Wayfarers – Gabrielle Barnby
Wayfarers
by Gabrielle Barnby
This collection of poems was inspired by my experiences during collaboration with Orla Stevens to celebrate the centenary of George Mackay Brown. They also mark International Refugee Day, and were shared at the George Mackay Brown Memorial Garden, Stromness, Saturday, 25th June.
An Artist’s Blessing
Forget
Restoration
The Garden
I See Me
Aqua Benedicta
An Artist’s Blessing
May you be open
And playful
As you were as a child,
When the rush of the world
Was yellow,
When ideas mixed fresh
In the palette of your mind.
May you hold new creative thoughts With a careful hand
That shields and protects
The flame of an idea
So it may grow and bloom
When it is ready for all to see.
Until then, may you be patient, Self-compassionate
And curious.
Loving and powerful,
May you seek the path
Of your creative heart.
Gabrielle Barnby September, 2021
For George Mackay Brown creative group students from KGS, and all partners participating in the centenary artwork collaboration.
Forget
Become a layer of paint today
Between sea-blue, sky-blue and bottle-green.
In time, all covered by another layer,
Applied to the wounded gunwale
Compressed, exposed and covered again.
Become sediment
Fodder for time spent scraping and yapping
And keeping old stories alive.
Gabrielle Barnby November, 2021
Restoration
The community saves what it can
The broken ribbed, the rotten about the mouth.

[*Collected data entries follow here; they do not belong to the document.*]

(* ===== verification/KvStoreProps.v ===== *)
(** [apply_changes] is atomic: it applies all changes or none, and
    releases the locks it takes. *)

From S2P Require Import Prelude Serialized RaftTypes KvMap KvRoll KvHandle KvHandleProps KvSerialise KvStore.

Lemma forallb_ext_in {A} (f g : A -> bool) (l : list A) : (forall x, x ∈ l -> f x = g x) -> forallb f l = forallb g l.
Proof.
  induction l as [|x l IH]; intros H; [done|]. cbn. rewrite H by (by left). f_equal. apply IH. intros y Hy. apply H. by right.
Qed.

Lemma NoDup_fmap_inj_elem {A B} (f : A -> B) (l : list A) x y :
  NoDup (f <$> l) -> x ∈ l -> y ∈ l -> f x = f y -> x = y.
Proof.
  induction l as [|z l IH]; intros Hnd Hx Hy E; [by apply elem_of_nil in Hx|].
  cbn in Hnd. apply NoDup_cons in Hnd as [Hz Hnd]. apply elem_of_cons in Hx as [->|Hx], Hy as [->|Hy]; [done|..|by apply IH].
  - destruct Hz. rewrite E. by apply list_elem_of_fmap_2.
  - destruct Hz. rewrite <- E. by apply list_elem_of_fmap_2.
Qed.

(** ** Updates of several objects of the heap *)

Section heap.
Context {A : Type} (loc : A -> Loc).

(** Every element of [xs] changes the object it points to. *)
Fixpoint update_locs (g : A -> MapObject -> MapObject) (xs : list A) (h : list MapObject) : list MapObject :=
  match xs with [] => h | x :: xs => update_locs g xs (alter (g x) (loc x) h) end.

Lemma update_locs_out g xs h l : l ∉ loc <$> xs -> update_locs g xs h !! l = h !! l.
Proof.
  revert h. induction xs as [|x xs IH]; intros h Hl; [done|]. cbn in Hl. apply not_elem_of_cons in Hl as [Hne Hl].
  cbn [update_locs]. rewrite (IH _ Hl). by apply list_lookup_alter_ne.
Qed.

Lemma update_locs_in g xs h x :
  NoDup (loc <$> xs) -> x ∈ xs -> update_locs g xs h !! loc x = g x <$> h !! loc x.
Proof.
  revert h. induction xs as [|y xs IH]; intros h Hnd Hx; [by apply elem_of_nil in Hx|].
  cbn in Hnd. apply NoDup_cons in Hnd as [Hy Hnd]. cbn [update_locs]. apply elem_of_cons in Hx as [->|Hx].
  - rewrite (update_locs_out g xs _ (loc y)) by done. apply list_lookup_alter_eq.
  - rewrite (IH _ Hnd Hx), list_lookup_alter_ne; [done|]. intros E. apply Hy. rewrite E. by apply list_elem_of_fmap_2.
Qed.

Lemma update_locs_length g xs h : length (update_locs g xs h) = length h.
Proof. revert h. induction xs as [|x xs IH]; intros h; [done|]. cbn. rewrite IH. apply length_alter. Qed.

(** Two heaps that agree on the objects of [xs] and on all others. *)
Lemma update_locs_eq (xs : list A) (h1 h2 : list MapObject) :
  (forall x, x ∈ xs -> h1 !! loc x = h2 !! loc x) ->
  (forall l, l ∉ loc <$> xs -> h1 !! l = h2 !! l) -> h1 = h2.
Proof.
  intros Hin Hout. apply list_eq. intros l. destruct (decide (l ∈ loc <$> xs)) as [Hl|Hl]; [|by apply Hout].
  apply list_elem_of_fmap in Hl as (x & -> & Hx). by apply Hin.
Qed.

Lemma update_locs_compose g1 g2 xs h :
  NoDup (loc <$> xs) -> update_locs g2 xs (update_locs g1 xs h) = update_locs (fun x o => g2 x (g1 x o)) xs h.
Proof.
  intros Hnd. apply (update_locs_eq xs).
  - intros x Hx. rewrite !update_locs_in by done. by destruct (h !! loc x).
  - intros l Hl. by rewrite !update_locs_out.
Qed.

Lemma update_locs_id g xs h :
  NoDup (loc <$> xs) -> (forall x o, x ∈ xs -> h !! loc x = Some o -> g x o = o) -> update_locs g xs h = h.
Proof.
  intros Hnd Hg. apply (update_locs_eq xs).
  - intros x Hx. rewrite update_locs_in by done. destruct (h !! loc x) as [o|] eqn:E; [|done]. cbn. by rewrite (Hg x o).
  - intros l Hl. by apply update_locs_out.
Qed.

Lemma update_locs_commute {B} (loc' : B -> Loc) (g : A -> MapObject -> MapObject) (g' : B -> MapObject -> MapObject)
    xs (ys : list B) h :
  NoDup (loc <$> xs) -> (forall x y o, g x (g' y o) = g' y (g x o)) ->
  update_locs g xs (foldl (fun h y => alter (g' y) (loc' y) h) h ys) =
  foldl (fun h y => alter (g' y) (loc' y) h) (update_locs g xs h) ys.
Proof.
  intros Hnd Hg. revert h. induction ys as [|y ys IH]; intros h; [done|]. cbn [foldl]. rewrite IH. f_equal.
  apply (update_locs_eq xs).
  - intros x Hx. rewrite update_locs_in by done. destruct (decide (loc' y = loc x)) as [E|E].
    + rewrite E, !list_lookup_alter_eq, update_locs_in by done. destruct (h !! loc x); [|done]. cbn. by rewrite Hg.
    + rewrite !list_lookup_alter_ne by done. by rewrite update_locs_in.
  - intros l Hl. rewrite update_locs_out by done. destruct (decide (loc' y = l)) as [<-|E].
    + by rewrite !list_lookup_alter_eq, update_locs_out.
    + by rewrite !list_lookup_alter_ne, update_locs_out.
Qed.

Lemma update_locs_ext g1 g2 xs h :
  NoDup (loc <$> xs) -> (forall x o, x ∈ xs -> h !! loc x = Some o -> g1 x o = g2 x o) ->
  update_locs g1 xs h = update_locs g2 xs h.
Proof.
  intros Hnd Hg. apply (update_locs_eq xs).
  - intros x Hx. rewrite !update_locs_in by done. destruct (h !! loc x) as [o|] eqn:E; [|done]. cbn. by rewrite (Hg x o).
  - intros l Hl. by rewrite !update_locs_out.
Qed.

Lemma update_locs_foldl g xs h : update_locs g xs h = foldl (fun h x => alter (g x) (loc x) h) h xs.
Proof. revert h. induction xs as [|x xs IH]; intros h; [done|]. apply IH. Qed.
End heap.

Section store_props.
Context {P : Type} (call_map_hook : Name -> Z -> Write -> outcome (option Hook)).
Implicit Types (s : Store P).

Definition with_heap (h : list MapObject) (s : Store P) : Store P := s <| heap := h |>.

Lemma with_heap_heap s : with_heap (heap s) s = s.
Proof. by destruct s. Qed.

Lemma with_heap_twice h h' s : with_heap h (with_heap h' s) = with_heap h s.
Proof. done. Qed.

(** A loop of which every turn changes one object. *)
Lemma foreach_update {A} (loc : A -> Loc) (f : A -> ST (Store P) unit) (pre : A -> MapObject -> Prop)
    (g : A -> MapObject -> MapObject) xs s :
  (forall x o s, x ∈ xs -> heap s !! loc x = Some o -> pre x o ->
     f x s = (with_heap (alter (g x) (loc x) (heap s)) s, Ret tt)) ->
  NoDup (loc <$> xs) -> (forall x, x ∈ xs -> exists o, heap s !! loc x = Some o /\ pre x o) ->
  foreach xs f s = (with_heap (update_locs loc g xs (heap s)) s, Ret tt).
Proof.
  intros Hf. revert s. induction xs as [|x xs IH]; intros s Hnd Hpre; [cbn [foreach update_locs]; by rewrite with_heap_heap|].
  cbn in Hnd. apply NoDup_cons in Hnd as [Hx Hnd]. destruct (Hpre x) as (o & Ho & Hp); [by left|].
  cbn [foreach]. unfold mbind, ST_bind. rewrite (Hf x o) by (done || by left). rewrite IH.
  - done.
  - intros y o' s' Hy. apply Hf. by right.
  - done.
  - intros y Hy. destruct (Hpre y) as (o' & Ho' & Hp'); [by right|]. exists o'. split; [|done]. cbn.
    rewrite list_lookup_alter_ne; [done|]. intros E. apply Hx. rewrite E. by apply list_elem_of_fmap_2.
Qed.

Lemma foreach_filter {S A} (b : A -> bool) (f : A -> ST S unit) (xs : list A) (s : S) :
  foreach xs (fun x => if b x then f x else skip) s = foreach (filter (fun x => b x = true) xs) f s.
Proof.
  revert s. induction xs as [|x xs IH]; intros s; [done|]. cbn [foreach]. rewrite filter_cons.
  destruct (b x).
  - rewrite decide_True by done. cbn [foreach]. unfold mbind, ST_bind.
    destruct (f x s) as [s' [a|e]]; [apply IH|done].
  - rewrite decide_False by done. apply IH.
Qed.

Definition set_locked (b : bool) (o : MapObject) : MapObject := o <| mo_locked := b |>.

Lemma alter_insert (h : list MapObject) l o g : h !! l = Some o -> alter g l h = <[l := g o]> h.
Proof.
  intros Ho. apply list_eq. intros i. destruct (decide (l = i)) as [->|Hne].
  - rewrite list_lookup_alter_eq, list_lookup_insert_eq, Ho by (by eapply lookup_lt_Some). done.
  - by rewrite list_lookup_alter_ne, list_lookup_insert_ne.
Qed.

Lemma map_at_eq l o s : heap s !! l = Some o -> map_at l s = (s, Ret o).
Proof. intros Ho. unfold map_at, mbind, ST_bind, get. by rewrite Ho. Qed.

Lemma lock_map_eq l o s :
  heap s !! l = Some o -> mo_locked o = false ->
  lock_map l s = (with_heap (alter (set_locked true) l (heap s)) s, Ret tt).
Proof.
  intros Ho Hl. unfold lock_map, mbind, ST_bind. rewrite (map_at_eq l o) by done. rewrite Hl.
  by rewrite (alter_insert _ _ o).
Qed.

Lemma unlock_map_eq l o s :
  heap s !! l = Some o -> mo_locked o = true ->
  unlock_map l s = (with_heap (alter (set_locked false) l (heap s)) s, Ret tt).
Proof.
  intros Ho Hl. unfold unlock_map, mbind, ST_bind. rewrite (map_at_eq l o) by done. rewrite Hl.
  by rewrite (alter_insert _ _ o).
Qed.

(** A member function that returns. *)
Definition change_map (f : Map -> Map) (o : MapObject) : MapObject := o <| mo_map := f (mo_map o) |>.

Lemma on_map_eq {A} l o s (m : ST Map A) a :
  heap s !! l = Some o -> snd (m (mo_map o)) = Ret a ->
  on_map l m s = (with_heap (alter (change_map (fun x => fst (m x))) l (heap s)) s, Ret a).
Proof.
  intros Ho Hm. unfold on_map, mbind, ST_bind. rewrite (map_at_eq l o) by done. rewrite (alter_insert _ _ o) by done.
  unfold change_map. destruct (m (mo_map o)) as [m' r] eqn:E. cbn in Hm. by subst r.
Qed.

(** ** Locks *)

Lemma lock_all {A} (loc : A -> Loc) (xs : list A) s :
  NoDup (loc <$> xs) -> (forall x, x ∈ xs -> exists o, heap s !! loc x = Some o /\ mo_locked o = false) ->
  foreach xs (fun x => lock_map (loc x)) s =
  (with_heap (update_locs loc (fun _ => set_locked true) xs (heap s)) s, Ret tt).
Proof. apply (foreach_update loc _ (fun _ o => mo_locked o = false)). intros. by eapply lock_map_eq. Qed.

Lemma unlock_all {A} (loc : A -> Loc) (xs : list A) s :
  NoDup (loc <$> xs) -> (forall x, x ∈ xs -> exists o, heap s !! loc x = Some o /\ mo_locked o = true) ->
  foreach xs (fun x => unlock_map (loc x)) s =
  (with_heap (update_locs loc (fun _ => set_locked false) xs (heap s)) s, Ret tt).
Proof. apply (foreach_update loc _ (fun _ o => mo_locked o = true)). intros. by eapply unlock_map_eq. Qed.

(** ** Committers *)

Definition vloc (view : Name * MapChanges) : Loc := fst (snd view).
Definition vchanges (view : Name * MapChanges) : AnyChangeSet := snd (snd view).

(** The map after the changes, and the version the committer reports. *)
Definition committed_map (c : AnyChangeSet) (v : Z) (m : Map) : Map :=
  match c with
  | Changes cs => fst (commit cs v false m)
  | SnapshotChanges st version => fst (commit_snapshot st version m)
  end.

Definition committed_version (c : AnyChangeSet) (v : Z) : Z :=
  match c with
  | Changes cs => if is_empty (cs_writes cs) then cs_start_version cs else v
  | SnapshotChanges _ version => version
  end.

Definition live_object (o : MapObject) : Prop := mo_locked o = false /\ commits (mo_map o) <> [].

Lemma commit_returns cs v m :
  commits m <> [] -> snd (commit cs v false m) = Ret (committed_version (Changes cs) v).
Proof.
  intros Hm. cbn. destruct (decide (cs_writes cs = ∅)) as [He|He].
  - by rewrite commit_nothing, is_empty_true.
  - rewrite is_empty_false by done. apply last_is_Some in Hm as [c Hc]. by rewrite (commit_eq m cs v c).
Qed.

Lemma committer_commit_eq mc v o s :
  heap s !! fst mc = Some o -> commits (mo_map o) <> [] ->
  committer_commit mc v false s =
  (with_heap (alter (change_map (committed_map (snd mc) v)) (fst mc) (heap s)) s,
   Ret (committed_version (snd mc) v)).
Proof.
  intros Ho Hm. destruct mc as [l [cs|st ver]]; cbn [fst snd] in *.
  - apply (on_map_eq l o); [done|]. by apply commit_returns.
  - unfold committer_commit. cbn [snd fst]. unfold mbind, ST_bind. by rewrite (on_map_eq l o _ _ tt).
Qed.

Lemma commit_views_eq views v s :
  NoDup (vloc <$> views) ->
  (forall view, view ∈ views -> exists o, heap s !! vloc view = Some o /\ commits (mo_map o) <> []) ->
  commit_views views v false s =
  (with_heap (update_locs vloc (fun view => change_map (committed_map (vchanges view) v)) views (heap s)) s,
   Ret ((fun view => (snd view, committed_version (vchanges view) v)) <$> views)).
Proof.
  revert s. induction views as [|[n mc] views IH]; intros s Hnd Hpre; [cbn; by rewrite with_heap_heap|].
  cbn in Hnd. apply NoDup_cons in Hnd as [Hx Hnd]. destruct (Hpre (n, mc)) as (o & Ho & Hp); [by left|].
  cbn [commit_views]. unfold mbind, ST_bind. rewrite (committer_commit_eq mc v o) by done. rewrite IH; [done..|].
  intros y Hy. destruct (Hpre y) as (o' & Ho' & Hp'); [by right|]. exists o'. split; [|done]. cbn.
  rewrite list_lookup_alter_ne; [done|]. intros E. apply Hx. unfold vloc at 1. cbn. rewrite E.
  by apply (list_elem_of_fmap_2 vloc).
Qed.

(** Whether a committer finds no conflict. *)
Definition prepared_in (h : list MapObject) (track : bool) (view : Name * MapChanges) : bool :=
  match h !! vloc view, vchanges view with
  | Some o, Changes cs => prepare (mo_map o) cs track
  | _, _ => true
  end.

Lemma all_prepared_eq views track s :
  (forall view, view ∈ views -> is_Some (heap s !! vloc view)) ->
  all_prepared views track s = (s, Ret (forallb (prepared_in (heap s) track) views)).
Proof.
  induction views as [|[n [l c]] views IH]; intros Hpre; [done|]. cbn [all_prepared forallb].
  destruct (Hpre (n, (l, c))) as [o Ho]; [by left|]. unfold vloc in Ho. cbn in Ho.
  unfold mbind, ST_bind, committer_prepare. cbn [fst snd]. unfold mbind, ST_bind. rewrite (map_at_eq l o) by done.
  unfold prepared_in at 1, vloc, vchanges. cbn [fst snd]. rewrite Ho. unfold mret, ST_ret.
  destruct (match c with Changes _ => _ | _ => _ end) eqn:E.
  - rewrite IH; [by destruct c; rewrite ?E|]. intros view Hv. apply Hpre. by right.
  - by destruct c; rewrite ?E.
Qed.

Old bones revealed by tungsten-tipped tools.
Timber that once had living roots,
Supped from soil
Breathed, grew and belonged.
Working hands unwind memories
Tell of past purpose and accident,
And lend future hope.
In the Ness boat shed,
The past is reaffirmed.
The serenity of St Magnus dwells
Beneath the high hailstone battered roof,
There is safety for wayfarers
A place of restoration.
Gabrielle Barnby November, 2021
The Garden
There is an answer in the garden,
Blanketing softly the silent stones,
Green over grey.
Grass combed straight,
Plants tied back,
Paths clear.
The spread of weeds and wildness beyond
Are a poet’s coat of green,
An island tapestry.
The yellow-yellow dandelions
Are suns scattered on a carpet of joy,
Rest here, rest now.
Today, gratitude for tenderness,
For anyone that cares for the stranger,
The lost and displaced.
The garden reaches out its green hands –
There is hope here,
The power to heal and grow.
Gabrielle Barnby June, 2022
In celebration of the George Mackay Brown Centenary and marking International Refugee Day
I See Me
This morning I look in the mirror,
I see a refugee.
She’s putting on face cream and a smile.
Her eyes taper to feline points,
The nose is long.
A Slav is gazing back,
Wearing silver earrings and warm woollen jumper,
Prepared for cold,
For the mixed blessings
Of days and years ahead.
Out of the window
Sparrows flit
In spring, sunlight-lit branches
Still empty of leaves.
It will be the same in Ukraine –
There will be birds,
And there will be a woman
Putting on eyeliner
And preparing for the cold,
And the days and years ahead.
I see a refugee
Gabrielle Barnby
February, 2022
Aqua Benedicta
smell the sea…feel the breeze…be free
So wishes one with a house beside a cold northern sea.
All gathered earth lucency seeps on and out
To the seven bitternesses of the ocean
voices screaming to be heard
a tangled net of nerves
All gathered within one circle
Of light and fire
keep going until it gets better
keep up with friends
at home…in the fields……feel safe
So wishes one with a house beside a cold northern sea.
George Mackay Brown
Advanced Higher English students Danny, Liam, Charlotte, Kadence and Aida
Original text on left, new writing on right.